(Stored data entries)
*** Begin section ***

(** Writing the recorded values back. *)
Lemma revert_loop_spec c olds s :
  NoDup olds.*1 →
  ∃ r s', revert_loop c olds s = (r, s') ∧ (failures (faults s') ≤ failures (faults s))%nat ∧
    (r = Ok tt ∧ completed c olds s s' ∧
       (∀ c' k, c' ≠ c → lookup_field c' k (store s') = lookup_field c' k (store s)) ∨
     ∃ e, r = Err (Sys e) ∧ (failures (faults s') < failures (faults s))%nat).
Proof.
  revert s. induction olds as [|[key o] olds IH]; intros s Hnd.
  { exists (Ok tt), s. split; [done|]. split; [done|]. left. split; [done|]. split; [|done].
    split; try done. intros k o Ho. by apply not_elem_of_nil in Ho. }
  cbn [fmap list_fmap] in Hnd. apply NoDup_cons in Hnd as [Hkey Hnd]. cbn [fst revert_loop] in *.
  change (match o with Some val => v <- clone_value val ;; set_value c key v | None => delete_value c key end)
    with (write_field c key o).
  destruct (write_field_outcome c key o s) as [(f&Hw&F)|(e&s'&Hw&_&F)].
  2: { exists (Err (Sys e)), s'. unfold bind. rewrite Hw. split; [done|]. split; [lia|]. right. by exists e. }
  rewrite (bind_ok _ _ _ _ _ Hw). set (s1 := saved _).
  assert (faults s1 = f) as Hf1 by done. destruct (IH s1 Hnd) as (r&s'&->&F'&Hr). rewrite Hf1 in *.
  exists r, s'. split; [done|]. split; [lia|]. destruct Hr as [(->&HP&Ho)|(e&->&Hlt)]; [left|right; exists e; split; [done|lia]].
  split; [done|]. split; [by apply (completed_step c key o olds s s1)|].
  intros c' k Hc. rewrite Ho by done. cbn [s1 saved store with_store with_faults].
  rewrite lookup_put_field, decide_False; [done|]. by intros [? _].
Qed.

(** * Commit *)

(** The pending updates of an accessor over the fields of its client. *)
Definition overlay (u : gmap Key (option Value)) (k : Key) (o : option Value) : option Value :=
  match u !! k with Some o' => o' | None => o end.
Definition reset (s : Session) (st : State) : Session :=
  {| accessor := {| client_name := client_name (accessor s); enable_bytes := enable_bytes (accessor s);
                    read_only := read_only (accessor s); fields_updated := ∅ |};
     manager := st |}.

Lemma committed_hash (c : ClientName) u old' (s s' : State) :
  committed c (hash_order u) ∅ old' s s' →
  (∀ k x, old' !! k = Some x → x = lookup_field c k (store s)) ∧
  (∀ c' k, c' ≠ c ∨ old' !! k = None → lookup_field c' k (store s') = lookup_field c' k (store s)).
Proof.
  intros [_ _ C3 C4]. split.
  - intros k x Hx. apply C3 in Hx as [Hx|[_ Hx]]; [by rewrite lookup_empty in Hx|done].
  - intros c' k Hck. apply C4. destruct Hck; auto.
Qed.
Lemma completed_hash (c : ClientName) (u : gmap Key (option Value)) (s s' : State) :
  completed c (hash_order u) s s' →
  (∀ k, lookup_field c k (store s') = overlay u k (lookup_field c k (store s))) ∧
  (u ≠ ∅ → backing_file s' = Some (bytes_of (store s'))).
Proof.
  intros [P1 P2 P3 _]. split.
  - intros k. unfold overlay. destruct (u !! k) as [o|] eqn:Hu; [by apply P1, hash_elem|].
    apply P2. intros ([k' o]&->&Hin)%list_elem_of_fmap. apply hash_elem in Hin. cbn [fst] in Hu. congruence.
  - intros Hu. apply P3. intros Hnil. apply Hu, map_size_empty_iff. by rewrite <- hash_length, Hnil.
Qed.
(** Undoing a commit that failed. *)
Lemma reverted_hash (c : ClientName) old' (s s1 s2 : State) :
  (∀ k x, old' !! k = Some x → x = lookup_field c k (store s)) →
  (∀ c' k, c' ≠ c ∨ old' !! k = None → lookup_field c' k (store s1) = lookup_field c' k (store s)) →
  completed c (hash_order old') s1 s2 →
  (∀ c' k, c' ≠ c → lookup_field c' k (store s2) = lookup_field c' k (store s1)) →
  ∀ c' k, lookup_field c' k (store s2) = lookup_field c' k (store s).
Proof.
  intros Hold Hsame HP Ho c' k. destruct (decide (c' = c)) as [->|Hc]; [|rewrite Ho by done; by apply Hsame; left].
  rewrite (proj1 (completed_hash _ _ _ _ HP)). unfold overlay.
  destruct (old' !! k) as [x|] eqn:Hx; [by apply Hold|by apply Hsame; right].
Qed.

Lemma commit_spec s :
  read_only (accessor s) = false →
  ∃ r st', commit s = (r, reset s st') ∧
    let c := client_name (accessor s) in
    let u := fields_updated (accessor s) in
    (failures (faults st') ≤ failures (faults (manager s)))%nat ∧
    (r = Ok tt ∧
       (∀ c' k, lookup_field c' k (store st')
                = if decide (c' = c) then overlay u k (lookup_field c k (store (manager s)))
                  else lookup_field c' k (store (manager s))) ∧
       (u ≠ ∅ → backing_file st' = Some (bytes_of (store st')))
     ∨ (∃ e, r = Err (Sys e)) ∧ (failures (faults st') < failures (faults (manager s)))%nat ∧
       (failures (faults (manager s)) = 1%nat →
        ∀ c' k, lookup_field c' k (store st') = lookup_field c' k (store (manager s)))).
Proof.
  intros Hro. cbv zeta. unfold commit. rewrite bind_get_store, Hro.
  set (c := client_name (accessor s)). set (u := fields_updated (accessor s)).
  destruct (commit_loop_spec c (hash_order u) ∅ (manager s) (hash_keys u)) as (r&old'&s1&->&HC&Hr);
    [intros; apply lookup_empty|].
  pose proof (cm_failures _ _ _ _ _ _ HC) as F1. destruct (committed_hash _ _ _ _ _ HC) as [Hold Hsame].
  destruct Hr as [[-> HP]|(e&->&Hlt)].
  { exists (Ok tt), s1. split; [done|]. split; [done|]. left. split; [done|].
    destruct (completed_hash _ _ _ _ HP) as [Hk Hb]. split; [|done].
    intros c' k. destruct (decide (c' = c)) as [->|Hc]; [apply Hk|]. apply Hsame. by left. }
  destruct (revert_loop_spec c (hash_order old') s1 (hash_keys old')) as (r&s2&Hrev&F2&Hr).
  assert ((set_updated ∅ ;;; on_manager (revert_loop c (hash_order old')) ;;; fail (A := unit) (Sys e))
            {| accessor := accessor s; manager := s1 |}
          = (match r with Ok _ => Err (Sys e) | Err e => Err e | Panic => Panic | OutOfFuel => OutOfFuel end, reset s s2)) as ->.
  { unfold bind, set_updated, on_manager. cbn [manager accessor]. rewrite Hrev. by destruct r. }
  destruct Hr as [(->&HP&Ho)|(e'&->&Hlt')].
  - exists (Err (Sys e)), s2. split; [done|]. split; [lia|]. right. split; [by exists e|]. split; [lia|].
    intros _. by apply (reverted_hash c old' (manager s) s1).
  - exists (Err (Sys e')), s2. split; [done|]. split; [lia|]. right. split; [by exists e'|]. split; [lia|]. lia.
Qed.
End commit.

*** End section ***

Problem statement:
Please, from the entries above, set down exactly the lines from the one containing "NoDup olds.*1 →" through the one containing "intros [_ _ C3 C4]. split.", and only those.

Answer to the exercise:
  NoDup olds.*1 →
  ∃ r s', revert_loop c olds s = (r, s') ∧ (failures (faults s') ≤ failures (faults s))%nat ∧
    (r = Ok tt ∧ completed c olds s s' ∧
       (∀ c' k, c' ≠ c → lookup_field c' k (store s') = lookup_field c' k (store s)) ∨
     ∃ e, r = Err (Sys e) ∧ (failures (faults s') < failures (faults s))%nat).
Proof.
  revert s. induction olds as [|[key o] olds IH]; intros s Hnd.
  { exists (Ok tt), s. split; [done|]. split; [done|]. left. split; [done|]. split; [|done].
    split; try done. intros k o Ho. by apply not_elem_of_nil in Ho. }
  cbn [fmap list_fmap] in Hnd. apply NoDup_cons in Hnd as [Hkey Hnd]. cbn [fst revert_loop] in *.
  change (match o with Some val => v <- clone_value val ;; set_value c key v | None => delete_value c key end)
    with (write_field c key o).
  destruct (write_field_outcome c key o s) as [(f&Hw&F)|(e&s'&Hw&_&F)].
  2: { exists (Err (Sys e)), s'. unfold bind. rewrite Hw. split; [done|]. split; [lia|]. right. by exists e. }
  rewrite (bind_ok _ _ _ _ _ Hw). set (s1 := saved _).
  assert (faults s1 = f) as Hf1 by done. destruct (IH s1 Hnd) as (r&s'&->&F'&Hr). rewrite Hf1 in *.
  exists r, s'. split; [done|]. split; [lia|]. destruct Hr as [(->&HP&Ho)|(e&->&Hlt)]; [left|right; exists e; split; [done|lia]].
  split; [done|]. split; [by apply (completed_step c key o olds s s1)|].
  intros c' k Hc. rewrite Ho by done. cbn [s1 saved store with_store with_faults].
  rewrite lookup_put_field, decide_False; [done|]. by intros [? _].
Qed.

(** * Commit *)

(** The pending updates of an accessor over the fields of its client. *)
Definition overlay (u : gmap Key (option Value)) (k : Key) (o : option Value) : option Value :=
  match u !! k with Some o' => o' | None => o end.
Definition reset (s : Session) (st : State) : Session :=
  {| accessor := {| client_name := client_name (accessor s); enable_bytes := enable_bytes (accessor s);
                    read_only := read_only (accessor s); fields_updated := ∅ |};
     manager := st |}.

Lemma committed_hash (c : ClientName) u old' (s s' : State) :
  committed c (hash_order u) ∅ old' s s' →
  (∀ k x, old' !! k = Some x → x = lookup_field c k (store s)) ∧
  (∀ c' k, c' ≠ c ∨ old' !! k = None → lookup_field c' k (store s') = lookup_field c' k (store s)).
Proof.
  intros [_ _ C3 C4]. split.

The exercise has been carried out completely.